Entries taken from a collection:
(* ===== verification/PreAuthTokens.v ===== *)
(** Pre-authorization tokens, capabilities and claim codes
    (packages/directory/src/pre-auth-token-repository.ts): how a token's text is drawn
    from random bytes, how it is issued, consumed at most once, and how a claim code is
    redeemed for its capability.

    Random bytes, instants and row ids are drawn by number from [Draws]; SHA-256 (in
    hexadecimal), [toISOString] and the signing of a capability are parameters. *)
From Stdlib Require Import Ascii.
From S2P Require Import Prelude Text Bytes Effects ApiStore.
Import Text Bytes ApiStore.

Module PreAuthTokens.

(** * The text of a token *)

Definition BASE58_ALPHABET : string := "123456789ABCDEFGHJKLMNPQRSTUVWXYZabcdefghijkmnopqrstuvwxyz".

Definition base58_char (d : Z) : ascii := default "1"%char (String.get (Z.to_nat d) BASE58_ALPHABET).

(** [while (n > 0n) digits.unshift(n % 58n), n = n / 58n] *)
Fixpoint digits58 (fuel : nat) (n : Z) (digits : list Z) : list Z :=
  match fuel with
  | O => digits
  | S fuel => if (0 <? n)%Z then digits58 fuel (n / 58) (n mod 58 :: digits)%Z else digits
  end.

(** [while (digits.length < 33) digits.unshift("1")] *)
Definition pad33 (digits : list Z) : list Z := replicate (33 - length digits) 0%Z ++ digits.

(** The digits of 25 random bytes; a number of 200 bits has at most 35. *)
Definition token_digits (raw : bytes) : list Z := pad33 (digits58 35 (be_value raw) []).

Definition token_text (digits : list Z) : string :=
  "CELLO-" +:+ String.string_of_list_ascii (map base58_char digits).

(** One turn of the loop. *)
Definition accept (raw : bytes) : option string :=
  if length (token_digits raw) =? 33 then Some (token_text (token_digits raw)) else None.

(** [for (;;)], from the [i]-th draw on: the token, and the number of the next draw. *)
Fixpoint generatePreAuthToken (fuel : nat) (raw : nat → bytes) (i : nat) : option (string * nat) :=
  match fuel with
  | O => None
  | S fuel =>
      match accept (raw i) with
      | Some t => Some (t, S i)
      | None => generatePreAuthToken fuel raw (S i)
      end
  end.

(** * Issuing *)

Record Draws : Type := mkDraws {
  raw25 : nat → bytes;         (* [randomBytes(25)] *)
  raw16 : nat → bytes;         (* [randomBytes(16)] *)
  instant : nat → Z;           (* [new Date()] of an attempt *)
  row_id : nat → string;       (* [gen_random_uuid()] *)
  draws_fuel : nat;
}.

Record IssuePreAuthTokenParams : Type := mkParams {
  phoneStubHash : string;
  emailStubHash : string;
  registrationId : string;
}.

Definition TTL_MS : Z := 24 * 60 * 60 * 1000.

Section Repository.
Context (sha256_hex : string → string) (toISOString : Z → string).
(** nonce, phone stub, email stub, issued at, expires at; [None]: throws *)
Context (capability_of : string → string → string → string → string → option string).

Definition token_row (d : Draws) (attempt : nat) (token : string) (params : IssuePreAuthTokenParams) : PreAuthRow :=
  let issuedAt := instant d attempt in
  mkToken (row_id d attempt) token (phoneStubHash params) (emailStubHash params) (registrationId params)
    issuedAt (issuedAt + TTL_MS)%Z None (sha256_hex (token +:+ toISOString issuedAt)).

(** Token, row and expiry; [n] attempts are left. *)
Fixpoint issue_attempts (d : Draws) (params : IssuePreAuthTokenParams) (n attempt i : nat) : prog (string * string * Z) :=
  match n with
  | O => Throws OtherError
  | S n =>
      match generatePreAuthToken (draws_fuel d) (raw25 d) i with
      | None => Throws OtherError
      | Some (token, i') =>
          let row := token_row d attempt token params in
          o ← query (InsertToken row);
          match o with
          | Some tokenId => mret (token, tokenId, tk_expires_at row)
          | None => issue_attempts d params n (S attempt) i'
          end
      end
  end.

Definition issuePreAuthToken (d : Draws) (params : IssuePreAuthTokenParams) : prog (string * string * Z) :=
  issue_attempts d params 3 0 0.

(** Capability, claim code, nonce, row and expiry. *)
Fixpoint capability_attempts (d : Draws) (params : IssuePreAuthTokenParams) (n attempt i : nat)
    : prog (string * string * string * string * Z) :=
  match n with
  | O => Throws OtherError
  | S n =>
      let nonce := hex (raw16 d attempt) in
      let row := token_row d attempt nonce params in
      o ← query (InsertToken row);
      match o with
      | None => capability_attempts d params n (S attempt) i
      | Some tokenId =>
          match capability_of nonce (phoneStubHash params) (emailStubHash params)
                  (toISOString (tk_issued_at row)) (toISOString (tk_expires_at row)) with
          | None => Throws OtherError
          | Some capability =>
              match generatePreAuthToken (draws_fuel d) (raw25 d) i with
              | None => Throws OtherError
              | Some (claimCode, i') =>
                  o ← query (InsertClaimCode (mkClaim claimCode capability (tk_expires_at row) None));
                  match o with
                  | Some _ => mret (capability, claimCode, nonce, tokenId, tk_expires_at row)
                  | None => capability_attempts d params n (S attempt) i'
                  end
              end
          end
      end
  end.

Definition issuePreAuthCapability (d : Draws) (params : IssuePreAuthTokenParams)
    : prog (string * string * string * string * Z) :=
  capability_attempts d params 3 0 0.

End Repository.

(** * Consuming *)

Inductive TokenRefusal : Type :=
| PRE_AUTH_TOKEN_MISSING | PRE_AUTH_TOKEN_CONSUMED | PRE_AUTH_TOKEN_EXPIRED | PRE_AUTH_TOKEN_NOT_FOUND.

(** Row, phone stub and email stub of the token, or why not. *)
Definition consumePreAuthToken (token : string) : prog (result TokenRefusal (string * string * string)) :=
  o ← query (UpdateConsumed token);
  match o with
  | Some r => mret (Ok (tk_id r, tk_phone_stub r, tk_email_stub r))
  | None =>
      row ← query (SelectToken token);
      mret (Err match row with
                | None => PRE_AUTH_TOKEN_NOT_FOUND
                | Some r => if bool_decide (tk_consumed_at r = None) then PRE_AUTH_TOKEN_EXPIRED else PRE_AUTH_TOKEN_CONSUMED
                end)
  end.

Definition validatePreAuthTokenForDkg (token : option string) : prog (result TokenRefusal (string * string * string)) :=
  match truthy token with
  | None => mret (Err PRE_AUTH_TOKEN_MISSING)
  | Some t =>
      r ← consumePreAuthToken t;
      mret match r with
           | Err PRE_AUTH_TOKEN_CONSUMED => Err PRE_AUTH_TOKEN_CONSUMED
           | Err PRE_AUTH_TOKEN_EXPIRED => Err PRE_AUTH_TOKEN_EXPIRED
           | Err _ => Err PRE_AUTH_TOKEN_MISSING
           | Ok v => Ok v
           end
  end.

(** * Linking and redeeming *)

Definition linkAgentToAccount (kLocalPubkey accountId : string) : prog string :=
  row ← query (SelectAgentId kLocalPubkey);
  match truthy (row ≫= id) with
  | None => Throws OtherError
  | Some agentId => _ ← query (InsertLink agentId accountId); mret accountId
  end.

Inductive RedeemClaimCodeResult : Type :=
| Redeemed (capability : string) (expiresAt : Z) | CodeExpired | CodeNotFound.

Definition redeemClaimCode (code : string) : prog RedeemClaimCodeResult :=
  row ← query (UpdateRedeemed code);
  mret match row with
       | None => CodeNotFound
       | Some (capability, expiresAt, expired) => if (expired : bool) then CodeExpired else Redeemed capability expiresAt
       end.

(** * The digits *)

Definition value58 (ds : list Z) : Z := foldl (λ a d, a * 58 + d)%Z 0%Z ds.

Exercise instructions:
Where a line of the data contains the string "drawn", include it in a count, and state that count alone.

Output of the task:
2